## WHAT YOU SHOULD DO
For this exercise, reproduce the entries below exactly, but only from the line containing "l <$> open) cs" through the line containing "- exists []. by apply words_word.", both included.

(Dataset entries)

----------

(* ===== verification/ReadFilters.v ===== *)
(** * Reading the configuration file

    FRR reads its configuration line by line and word by word.  [read_filters] reads the prefix lists and the route
    maps of a text that way; of the file [templateConfig] prints it reads back exactly the statements of
    [Template.v], whose meaning [TemplateProps.v] gives.  So what is proved of these statements is proved of the text. *)

From Stdlib Require Import Ascii Lia.
From S2P Require Import Prelude GoStrings GoNet IPFamily Community Api FrrConfig Template TemplateProps Render.

(** ** Words *)

Definition nl : ascii := "010".
Definition words (s : string) : list string := filter (λ w, w ≠ "") (Split s " ").

Definition is_word (w : string) : Prop :=
  w ≠ "" ∧ contains_char " " w = false ∧ contains_char nl w = false.
#[global] Instance is_word_dec w : Decision (is_word w).
Proof. unfold is_word. apply _. Defined.

(** ** Commands *)

Inductive command :=
  | CPrefixList (family name : string) (seq : N) (permit : bool) (what : pattern)
  | CRouteMap (name : string) (permit : bool) (seq : N)
  | CMatch (family plist : string)
  | CSet (s : string)
  | COnMatchNext
  | COther.

Definition read_number (s : string) : option N := match ParseUint s 32 with Ok n => Some n | Err _ => None end.
Definition read_permission (s : string) : option bool :=
  if bool_decide (s = "permit") then Some true else if bool_decide (s = "deny") then Some false else None.

Definition read_pattern (ws : list string) : option pattern :=
  match ws with
  | [p] => Some (if bool_decide (p = "any") then PAny else PPrefix p 0 0)
  | [p; k; n] =>
      if bool_decide (k = "le") then n ← read_number n; Some (PPrefix p n 0)
      else if bool_decide (k = "ge") then n ← read_number n; Some (PPrefix p 0 n)
      else None
  | [p; k; n; k'; n'] =>
      if bool_decide (k = "le") && bool_decide (k' = "ge")
      then n ← read_number n; n' ← read_number n'; Some (PPrefix p n n')
      else None
  | _ => None
  end.

Definition read_prefix_list (ws : list string) : option command :=
  match ws with
  | f :: k :: name :: q :: n :: permit :: what =>
      if bool_decide (f ∈ ["ip"; "ipv6"]) && bool_decide (k = "prefix-list") && bool_decide (q = "seq")
      then n ← read_number n; permit ← read_permission permit; what ← read_pattern what;
           Some (CPrefixList f name n permit what)
      else None
  | _ => None
  end.

Definition read_route_map (ws : list string) : option command :=
  match ws with
  | [k; name; permit; n] =>
      if bool_decide (k = "route-map")
      then permit ← read_permission permit; n ← read_number n; Some (CRouteMap name permit n)
      else None
  | _ => None
  end.

Definition read_match (ws : list string) : option command :=
  match ws with
  | [k; f; a; p; l] =>
      if bool_decide (k = "match") && bool_decide (f ∈ ["ip"; "ipv6"]) && bool_decide (a = "address") &&
         bool_decide (p = "prefix-list")
      then Some (CMatch f l) else None
  | _ => None
  end.

Definition read_command (ws : list string) : command :=
  match ws with
  | [] => COther
  | w :: _ =>
      if bool_decide (w ∈ ["ip"; "ipv6"]) then default COther (read_prefix_list ws)
      else if bool_decide (w = "route-map") then default COther (read_route_map ws)
      else if bool_decide (w = "match") then default COther (read_match ws)
      else if bool_decide (w = "set") then CSet (unwords ws)
      else if bool_decide (ws = ["on-match"; "next"]) then COnMatchNext
      else COther
  end.

(** The commands of a text; lines without words are skipped. *)
Definition commands_of (lines : list string) : list command :=
  read_command <$> filter (λ ws, ws ≠ []) (words <$> lines).
Definition commands (text : string) : list command := commands_of (Split text nl).

(** ** Statements *)

(** What [match], [set] and [on-match] say belongs to the route map above them, until another command. *)
Definition add_match (f l : string) (s : stmt) : stmt :=
  match s with SRouteMap n x p q _ _ sets next => SRouteMap n x p q f l sets next | _ => s end.
Definition add_set (v : string) (s : stmt) : stmt :=
  match s with SRouteMap n x p q f l sets next => SRouteMap n x p q f l (sets ++ [v]) next | _ => s end.
Definition add_next (s : stmt) : stmt :=
  match s with SRouteMap n x p q f l sets _ => SRouteMap n x p q f l sets true | _ => s end.

Fixpoint read_stmts (open : option stmt) (cs : list command) : list stmt :=
  match cs with
  | [] => option_list open
  | CPrefixList f n q p w :: cs => option_list open ++ SPrefixList f n q p w :: read_stmts None cs
  | CRouteMap n p q :: cs => option_list open ++ read_stmts (Some (SRouteMap n "" p q "" "" [] false)) cs
  | CMatch f l :: cs => read_stmts (add_match f l <$> open) cs
  | CSet v :: cs => read_stmts (add_set v <$> open) cs
  | COnMatchNext :: cs => read_stmts (add_next <$> open) cs
  | COther :: cs => option_list open ++ read_stmts None cs
  end.

Definition read_filters (text : string) : list stmt := read_stmts None (commands text).

(** ** Splitting *)

Lemma Split_nonempty s c : Split s c ≠ [].
Proof. destruct s as [|a s]; cbn [Split]; [done|]. by case_bool_decide; [|destruct (Split s c)]. Qed.

Lemma Split_cat a b c : Split (a +:+ String c b) c = Split a c ++ Split b c.
Proof.
  induction a as [|x a IH].
  { change ("" +:+ String c b) with (String c b). cbn [Split]. by rewrite bool_decide_eq_true_2. }
  change (String x a +:+ String c b) with (String x (a +:+ String c b)). cbn [Split]. rewrite IH.
  case_bool_decide; [done|]. pose proof (Split_nonempty a c). by destruct (Split a c).
Qed.

Lemma words_cat a b : words (a +:+ String " " b) = words a ++ words b.
Proof. unfold words. by rewrite Split_cat, filter_app. Qed.

Lemma words_word w : is_word w → words w = [w].
Proof.
  intros (Hne & Hsp & _). unfold words. rewrite Split_no_sep by done. by rewrite filter_cons_True.
Qed.

Lemma unwords_cons w v ws : unwords (w :: v :: ws) = w +:+ String " " (unwords (v :: ws)).
Proof. done. Qed.

Lemma words_unwords_last ws s : Forall is_word ws → words (unwords (ws ++ [s])) = ws ++ words s.
Proof.
  induction 1 as [|w ws Hw _ IH]; [done|]. cbn [app]. destruct (ws ++ [s]) as [|v vs] eqn:E.
  { by destruct ws. }
  by rewrite unwords_cons, words_cat, words_word, IH.
Qed.

Lemma words_unwords ws : Forall is_word ws → words (unwords ws) = ws.
Proof.
  destruct ws as [|w ws' _] using rev_ind; [done|].
  intros [Hws Hw]%Forall_app. rewrite words_unwords_last by done. f_equal. apply words_word. by inversion Hw.
Qed.

Lemma words_indent i s : i ∈ [""; "  "; "    "; "      "] → words (i +:+ s) = words s.
Proof.
  intros Hi. repeat (apply elem_of_cons in Hi as [->|Hi]; [done|]). by apply elem_of_nil in Hi.
Qed.

Lemma first_word w rest : is_word w → ∃ ws, words (unwords (w :: rest)) = w :: ws.
Proof.
  intros Hw. destruct rest as [|v rest].
  - exists []. by apply words_word.
  - rewrite unwords_cons, words_cat, words_word by done. eauto.
Qed.

Lemma Split_concat ls rest :
  ls ≠ [] → Forall (λ l, contains_char nl l = false) ls →
  Split (String.concat newline ls +:+ String nl rest) nl = ls ++ Split rest nl.
Proof.
  intros Hne Hls. induction Hls as [|l ls Hl Hls IH]; [done|]. destruct ls as [|l' ls].
  - cbn. by rewrite Split_app.
  - change (String.concat newline (l :: l' :: ls)) with (l +:+ String nl (String.concat newline (l' :: ls))).
    rewrite app_assoc_string. change (String nl ?s +:+ ?t) with (String nl (s +:+ t)).
    rewrite Split_app by done. by rewrite IH.
Qed.

Lemma commands_of_app l1 l2 : commands_of (l1 ++ l2) = commands_of l1 ++ commands_of l2.
Proof. unfold commands_of. by rewrite !fmap_app, filter_app, fmap_app. Qed.

Lemma commands_of_cons s l :
  words s ≠ [] → commands_of (s :: l) = read_command (words s) :: commands_of l.
Proof. intros Hs. unfold commands_of. cbn [fmap list_fmap]. by rewrite filter_cons_True. Qed.

Lemma commands_of_blank s l : words s = [] → commands_of (s :: l) = commands_of l.
Proof. intros Hs. unfold commands_of. cbn [fmap list_fmap]. rewrite filter_cons_False; naive_solver. Qed.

----------

## YOUR RESPONSE
  | CMatch f l :: cs => read_stmts (add_match f l <$> open) cs
  | CSet v :: cs => read_stmts (add_set v <$> open) cs
  | COnMatchNext :: cs => read_stmts (add_next <$> open) cs
  | COther :: cs => option_list open ++ read_stmts None cs
  end.

Definition read_filters (text : string) : list stmt := read_stmts None (commands text).

(** ** Splitting *)

Lemma Split_nonempty s c : Split s c ≠ [].
Proof. destruct s as [|a s]; cbn [Split]; [done|]. by case_bool_decide; [|destruct (Split s c)]. Qed.

Lemma Split_cat a b c : Split (a +:+ String c b) c = Split a c ++ Split b c.
Proof.
  induction a as [|x a IH].
  { change ("" +:+ String c b) with (String c b). cbn [Split]. by rewrite bool_decide_eq_true_2. }
  change (String x a +:+ String c b) with (String x (a +:+ String c b)). cbn [Split]. rewrite IH.
  case_bool_decide; [done|]. pose proof (Split_nonempty a c). by destruct (Split a c).
Qed.

Lemma words_cat a b : words (a +:+ String " " b) = words a ++ words b.
Proof. unfold words. by rewrite Split_cat, filter_app. Qed.

Lemma words_word w : is_word w → words w = [w].
Proof.
  intros (Hne & Hsp & _). unfold words. rewrite Split_no_sep by done. by rewrite filter_cons_True.
Qed.

Lemma unwords_cons w v ws : unwords (w :: v :: ws) = w +:+ String " " (unwords (v :: ws)).
Proof. done. Qed.

Lemma words_unwords_last ws s : Forall is_word ws → words (unwords (ws ++ [s])) = ws ++ words s.
Proof.
  induction 1 as [|w ws Hw _ IH]; [done|]. cbn [app]. destruct (ws ++ [s]) as [|v vs] eqn:E.
  { by destruct ws. }
  by rewrite unwords_cons, words_cat, words_word, IH.
Qed.

Lemma words_unwords ws : Forall is_word ws → words (unwords ws) = ws.
Proof.
  destruct ws as [|w ws' _] using rev_ind; [done|].
  intros [Hws Hw]%Forall_app. rewrite words_unwords_last by done. f_equal. apply words_word. by inversion Hw.
Qed.

Lemma words_indent i s : i ∈ [""; "  "; "    "; "      "] → words (i +:+ s) = words s.
Proof.
  intros Hi. repeat (apply elem_of_cons in Hi as [->|Hi]; [done|]). by apply elem_of_nil in Hi.
Qed.

Lemma first_word w rest : is_word w → ∃ ws, words (unwords (w :: rest)) = w :: ws.
Proof.
  intros Hw. destruct rest as [|v rest].
  - exists []. by apply words_word.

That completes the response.